From: Sunil V. <ve...@me...> - 2001-08-16 17:24:02
|
I'm writing some code to capture the confidence score during recognition. I'm unable to determine the meaning of the numbers I'm getting. I've searched the docs, via voice dev site, discussion forums, and the web for more information on this. The only thing I can find is: > http://www-4.ibm.com/software/speech/dev/faq_windows.html > > What is Phrase Score? > > In brief, the score is not a confidence one, it is an average acoustic score per second. The acoustic score depends on the quality of the match and the length of the speech aligned with the word ... usually longer words get higher scores. There is no clamping of the range ... negative values are possible, as are values above 100. ISVs will have to experiment to determine what are reasonable/unreasonable values for the particular words in there applications. > However, this still doesn't give an indication how to interpret the number.

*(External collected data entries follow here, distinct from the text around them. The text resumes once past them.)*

Definition schema_v1 : list Statement :=
  [ CreateTable "schema_version" (MkTable [
      MkColumn "version" INTEGER [NotNull];
      MkColumn "applied_at" TEXT [NotNull; Default (Expr "strftime('%Y-%m-%dT%H:%M:%SZ', 'now')")];
      MkColumn "description" TEXT []]
      []);
    CreateTable "posts" (MkTable [
      MkColumn "content_hash" BLOB [NotNull; PrimaryKey];
      MkColumn "author_pubkey" BLOB [NotNull];
      MkColumn "sequence_number" INTEGER [NotNull];
      MkColumn "created_at" INTEGER [NotNull];
      MkColumn "expires_at" INTEGER [NotNull];
      MkColumn "ttl_seconds" INTEGER [NotNull];
      MkColumn "parent_hash" BLOB [];
      MkColumn "root_hash" BLOB [];
      MkColumn "depth" INTEGER [NotNull; Default (Int 0)];
      MkColumn "body_preview" TEXT [];
      MkColumn "media_count" INTEGER [NotNull; Default (Int 0)];
      MkColumn "has_media" INTEGER [NotNull; Default (Int 0)];
      MkColumn "language_hint" TEXT [];
      MkColumn "pow_difficulty" INTEGER [NotNull; Default (Int 0)];
      MkColumn "identity_age" INTEGER [NotNull; Default (Int 0)];
      MkColumn "is_tombstone" INTEGER [NotNull; Default (Int 0)];
      MkColumn "tombstone_at" INTEGER [];
      MkColumn "received_at" INTEGER [NotNull];
      MkColumn "epoch_number" INTEGER [NotNull];
      MkColumn "signature" BLOB [NotNull];
      MkColumn "blob_hash" TEXT []]
      []);
    CreateIndex "idx_posts_author" (MkIndex "posts" [("author_pubkey", false); ("created_at", true)] None);
    CreateIndex "idx_posts_expires" (MkIndex "posts" [("expires_at", false)] (Some "is_tombstone = 0"));
    CreateIndex "idx_posts_parent" (MkIndex "posts" [("parent_hash", false)] (Some "parent_hash IS NOT NULL"));
    CreateIndex "idx_posts_root" (MkIndex "posts" [("root_hash", false)] (Some "root_hash IS NOT NULL"));
    CreateIndex "idx_posts_created" (MkIndex "posts" [("created_at", true)] None);
    CreateIndex "idx_posts_epoch" (MkIndex "posts" [("epoch_number", false)] None);
    CreateIndex "idx_posts_tombstone" (MkIndex "posts" [("is_tombstone", false); ("tombstone_at", false)] (Some "is_tombstone = 1"));
    CreateTable "post_tags" (MkTable [
      MkColumn "content_hash" BLOB [NotNull; References "posts" "content_hash" true];
      MkColumn "tag" TEXT [NotNull]]
      ["content_hash"; "tag"]);
    CreateIndex "idx_tags_lookup" (MkIndex "post_tags" [("tag", false); ("content_hash", false)] None);
    CreateTable "post_mentions" (MkTable [
      MkColumn "content_hash" BLOB [NotNull; References "posts" "content_hash" true];
      MkColumn "mentioned_key" BLOB [NotNull];
      MkColumn "display_hint" TEXT [];
      MkColumn "byte_start" INTEGER [NotNull];
      MkColumn "byte_end" INTEGER [NotNull]]
      ["content_hash"; "mentioned_key"]);
    CreateIndex "idx_mentions_key" (MkIndex "post_mentions" [("mentioned_key", false); ("content_hash", false)] None);
    CreateTable "connections" (MkTable [
      MkColumn "local_pubkey" BLOB [NotNull];
      MkColumn "remote_pubkey" BLOB [NotNull];
      MkColumn "status" TEXT [NotNull];
      MkColumn "created_at" INTEGER [NotNull];
      MkColumn "updated_at" INTEGER [NotNull];
      MkColumn "display_name" TEXT []]
      ["local_pubkey"; "remote_pubkey"]);
    CreateIndex "idx_connections_status" (MkIndex "connections" [("local_pubkey", false); ("status", false)] None);
    CreateTable "follows" (MkTable [
      MkColumn "follower_pubkey" BLOB [NotNull];
      MkColumn "followed_pubkey" BLOB [NotNull];
      MkColumn "created_at" INTEGER [NotNull]]
      ["follower_pubkey"; "followed_pubkey"]);
    CreateIndex "idx_follows_followed" (MkIndex "follows" [("followed_pubkey", false); ("created_at", true)] None);
    CreateTable "blocks" (MkTable [
      MkColumn "blocker_pubkey" BLOB [NotNull];
      MkColumn "blocked_pubkey" BLOB [NotNull];
      MkColumn "created_at" INTEGER [NotNull];
      MkColumn "reason" TEXT []]
      ["blocker_pubkey"; "blocked_pubkey"]);
    CreateTable "mutes" (MkTable [
      MkColumn "muter_pubkey" BLOB [NotNull];
      MkColumn "muted_pubkey" BLOB [NotNull];
      MkColumn "created_at" INTEGER [NotNull];
      MkColumn "expires_at" INTEGER []]
      ["muter_pubkey"; "muted_pubkey"]);
    CreateTable "profiles" (MkTable [
      MkColumn "pubkey" BLOB [NotNull; PrimaryKey];
      MkColumn "display_name" TEXT [];
      MkColumn "bio" TEXT [];
      MkColumn "avatar_cid" BLOB [];
      MkColumn "updated_at" INTEGER [NotNull];
      MkColumn "signature" BLOB [NotNull];
      MkColumn "received_at" INTEGER [NotNull]]
      []);
    CreateTable "conversations" (MkTable [
      MkColumn "conversation_id" BLOB [NotNull; PrimaryKey];
      MkColumn "our_pubkey" BLOB [NotNull];
      MkColumn "their_pubkey" BLOB [NotNull];
      MkColumn "last_message_at" INTEGER [];
      MkColumn "unread_count" INTEGER [NotNull; Default (Int 0)];
      MkColumn "is_request" INTEGER [NotNull; Default (Int 0)];
      MkColumn "created_at" INTEGER [NotNull]]
      []);
    CreateIndex "idx_conversations_last" (MkIndex "conversations" [("last_message_at", true)] None);
    CreateTable "messages" (MkTable [
      MkColumn "message_id" BLOB [NotNull; PrimaryKey];
      MkColumn "conversation_id" BLOB [NotNull; References "conversations" "conversation_id" false];
      MkColumn "sender_pubkey" BLOB [NotNull];
      MkColumn "received_at" INTEGER [NotNull];
      MkColumn "expires_at" INTEGER [NotNull];
      MkColumn "is_read" INTEGER [NotNull; Default (Int 0)];
      MkColumn "body_preview" TEXT [];
      MkColumn "has_media" INTEGER [NotNull; Default (Int 0)]]
      []);
    CreateIndex "idx_messages_conversation" (MkIndex "messages" [("conversation_id", false); ("received_at", true)] None);
    CreateIndex "idx_messages_expires" (MkIndex "messages" [("expires_at", false)] None);
    CreateTable "epoch_keys" (MkTable [
      MkColumn "epoch_number" INTEGER [NotNull; PrimaryKey];
      MkColumn "created_at" INTEGER [NotNull];
      MkColumn "expires_at" INTEGER [NotNull];
      MkColumn "is_deleted" INTEGER [NotNull; Default (Int 0)];
      MkColumn "deleted_at" INTEGER [];
      MkColumn "content_count" INTEGER [NotNull; Default (Int 0)]]
      []);
    CreateIndex "idx_epoch_expires" (MkIndex "epoch_keys" [("expires_at", false)] (Some "is_deleted = 0"));
    CreateTable "local_state" (MkTable [
      MkColumn "key" TEXT [NotNull; PrimaryKey];
      MkColumn "value" TEXT [NotNull]]
      []) ].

Ideally, I'd like a probability (range from 0.0-1.0). Is there a way to convert these scores? Is there a different call I should be using? FYI: the relevant code segment I'm using to get the score is: smCallback recognizedText { foreach w [smWord -spell -startTime -endTime -score [getFirmWords]] { puts [format "%s\t%d\t%d\t%d" [lindex $w 0] [expr [lindex $w 1] - $startTime] [expr [lindex $w 2]-$startTime] [lindex $w 3]] } } and it produces output which looks like: are 2983 3163 -5 the 3582 3652 -6 best 3652 4031 -11 this 5108 5278 -10 is 5278 5388 0 tied 5388 5597 -16 to 5597 5657 -7 avoid 5657 6086 -14 have 12621 12781 -17 Many thanks, --Sunil |